» **Work order**: Starting with the line that contains "(** [s.split(sep)] for" and stopping after the line that contains "(** ** IP range oracle *)", copy the entries below exactly. Include nothing else.

Records from a collection:

(** * URL journey: redirect-chain walker, server fingerprinting, batch orchestrator

    A shallow embedding of [main.py] and the properties of its four parts:
    the IP oracle ([resolve_ip_async], [is_akamai_ip]), the server
    classifier ([get_server_name_advanced]), the redirect walker
    ([check_url_status]) and the batch endpoint ([websocket_endpoint]).

    Conventions of the embedding.
    - Python [str] is [string].  Text is read as ASCII: the case maps,
      [isspace] and the line boundaries below are Python's on the code
      points 0..127, and a character above 127 is kept as it is and is
      neither a space nor a line boundary.
    - A Python [dict] that is only read by key is a [gmap string string];
      a dict received from outside is the list of its items in iteration
      order.
    - The network and the name service are oracles that a run receives as
      arguments; the process-wide [ip_cache] and the log of the lookups
      that were really performed are threaded through as a [World].
    - Exceptions are values of [exn]; the [try]/[except] of the walker is a
      match on them. *)

From Stdlib Require Import ZArith Lia Ascii.
From stdpp Require Import base strings list gmap pretty.

Local Open Scope string_scope.
Local Open Scope list_scope.

(** ** Python built-ins used by the program *)

Module Py.

Definition ord (c : ascii) : nat := nat_of_ascii c.

Definition between (lo hi : nat) (c : ascii) : bool :=
  (lo <=? ord c)%nat && (ord c <=? hi)%nat.

Definition is_upper (c : ascii) : bool := between 65 90 c.
Definition is_lower (c : ascii) : bool := between 97 122 c.
Definition is_digit (c : ascii) : bool := between 48 57 c.

Definition lower_char (c : ascii) : ascii :=
  if is_upper c then ascii_of_nat (ord c + 32) else c.

Definition upper_char (c : ascii) : ascii :=
  if is_lower c then ascii_of_nat (ord c - 32) else c.

(** [s.lower()] *)
Fixpoint lower (s : string) : string :=
  match s with
  | EmptyString => EmptyString
  | String c s' => String (lower_char c) (lower s')
  end.

(** [s.capitalize()]: first character upper-cased, the others lower-cased. *)
Definition capitalize (s : string) : string :=
  match s with
  | EmptyString => EmptyString
  | String c s' => String (upper_char c) (lower s')
  end.

(** [bool(s)] for a string. *)
Definition truthy (s : string) : bool :=
  match s with EmptyString => false | String _ _ => true end.

(** [s.startswith(p)] *)
Definition startswith (p s : string) : bool := String.prefix p s.

(** [sub in s] *)
Fixpoint contains (sub s : string) : bool :=
  String.prefix sub s ||
  match s with
  | EmptyString => false
  | String _ s' => contains sub s'
  end.

(** [c.isspace()] on ASCII: tab, LF, VT, FF, CR, FS, GS, RS, US, space. *)
Definition isspace (c : ascii) : bool :=
  between 9 13 c || between 28 31 c || (ord c =? 32)%nat.

(** Line boundaries of [str.splitlines] on ASCII: LF, VT, FF, CR, FS, GS, RS. *)
Definition is_linebreak (c : ascii) : bool :=
  between 10 13 c || between 28 30 c.

Fixpoint lstrip (s : string) : string :=
  match s with
  | EmptyString => EmptyString
  | String c s' => if isspace c then lstrip s' else s
  end.

(** The text without its trailing white space: a character is kept when
    it is not a space or something is kept after it. *)
Fixpoint rstrip (s : string) : string :=
  match s with
  | EmptyString => EmptyString
  | String c s' =>
      match rstrip s' with
      | EmptyString => if isspace c then EmptyString else String c EmptyString
      | r => String c r
      end
  end.

(** [s.strip()] *)
Definition strip (s : string) : string := rstrip (lstrip s).

(** [s.splitlines()]: [line] holds the characters of the line being read.
    A boundary ends the line (CR LF counts once); text after the last
    boundary is a line only when it is not empty. *)
Fixpoint splitlines_from (line s : string) : list string :=
  match s with
  | EmptyString => if truthy line then [line] else []
  | String c s' =>
      if is_linebreak c then
        match s' with
        | String c' s'' =>
            if (ord c =? 13)%nat && (ord c' =? 10)%nat
            then line :: splitlines_from EmptyString s''
            else line :: splitlines_from EmptyString s'
        | EmptyString => line :: splitlines_from EmptyString s'
        end
      else splitlines_from (line +:+ String c EmptyString) s'
  end.

Definition splitlines (s : string) : list string := splitlines_from EmptyString s.

(** [s.split(sep)] for a one-character separator. *)
Fixpoint split_from (sep : ascii) (part s : string) : list string :=
  match s with
  | EmptyString => [part]
  | String c s' =>
      if Ascii.eqb c sep then part :: split_from sep EmptyString s'
      else split_from sep (part +:+ String c EmptyString) s'
  end.

Definition split (sep : ascii) (s : string) : list string :=
  split_from sep EmptyString s.

(** [int(s, 10)] for a string of ASCII digits. *)
Definition int_of_digits (s : string) : Z :=
  fold_left (λ acc c, acc * 10 + Z.of_nat (ord c - 48))%Z (String.list_ascii_of_string s) 0%Z.

(** [list(dict.fromkeys(l))]: one entry per key, in first-seen order. *)
Definition fromkeys (l : list string) : list string :=
  fold_left (λ seen k, if bool_decide (k ∈ seen) then seen else seen ++ [k]) l [].

(** The line feed. *)
Definition LF : ascii := "010"%char.

(** [sep.join(l)] *)
Fixpoint join (sep : string) (l : list string) : string :=
  match l with
  | [] => EmptyString
  | [x] => x
  | x :: l' => x +:+ sep +:+ join sep l'
  end.

End Py.

(** ** IP range oracle *)

(** [ipaddress]: the dotted quad of an IPv4 address as a 32-bit number.
    An octet is one to three ASCII digits, at most 255, without a leading
    zero.  ([ipaddress.ip_address] also reads IPv6 literals; no IPv6
    address is a member of an IPv4 network, so [is_akamai_ip] is [False]
    for them exactly as for a text that is no address at all.) *)
Module ipaddress.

» **Answer space**:
(** [s.split(sep)] for a one-character separator. *)
Fixpoint split_from (sep : ascii) (part s : string) : list string :=
  match s with
  | EmptyString => [part]
  | String c s' =>
      if Ascii.eqb c sep then part :: split_from sep EmptyString s'
      else split_from sep (part +:+ String c EmptyString) s'
  end.

Definition split (sep : ascii) (s : string) : list string :=
  split_from sep EmptyString s.

(** [int(s, 10)] for a string of ASCII digits. *)
Definition int_of_digits (s : string) : Z :=
  fold_left (λ acc c, acc * 10 + Z.of_nat (ord c - 48))%Z (String.list_ascii_of_string s) 0%Z.

(** [list(dict.fromkeys(l))]: one entry per key, in first-seen order. *)
Definition fromkeys (l : list string) : list string :=
  fold_left (λ seen k, if bool_decide (k ∈ seen) then seen else seen ++ [k]) l [].

(** The line feed. *)
Definition LF : ascii := "010"%char.

(** [sep.join(l)] *)
Fixpoint join (sep : string) (l : list string) : string :=
  match l with
  | [] => EmptyString
  | [x] => x
  | x :: l' => x +:+ sep +:+ join sep l'
  end.

End Py.

(** ** IP range oracle *)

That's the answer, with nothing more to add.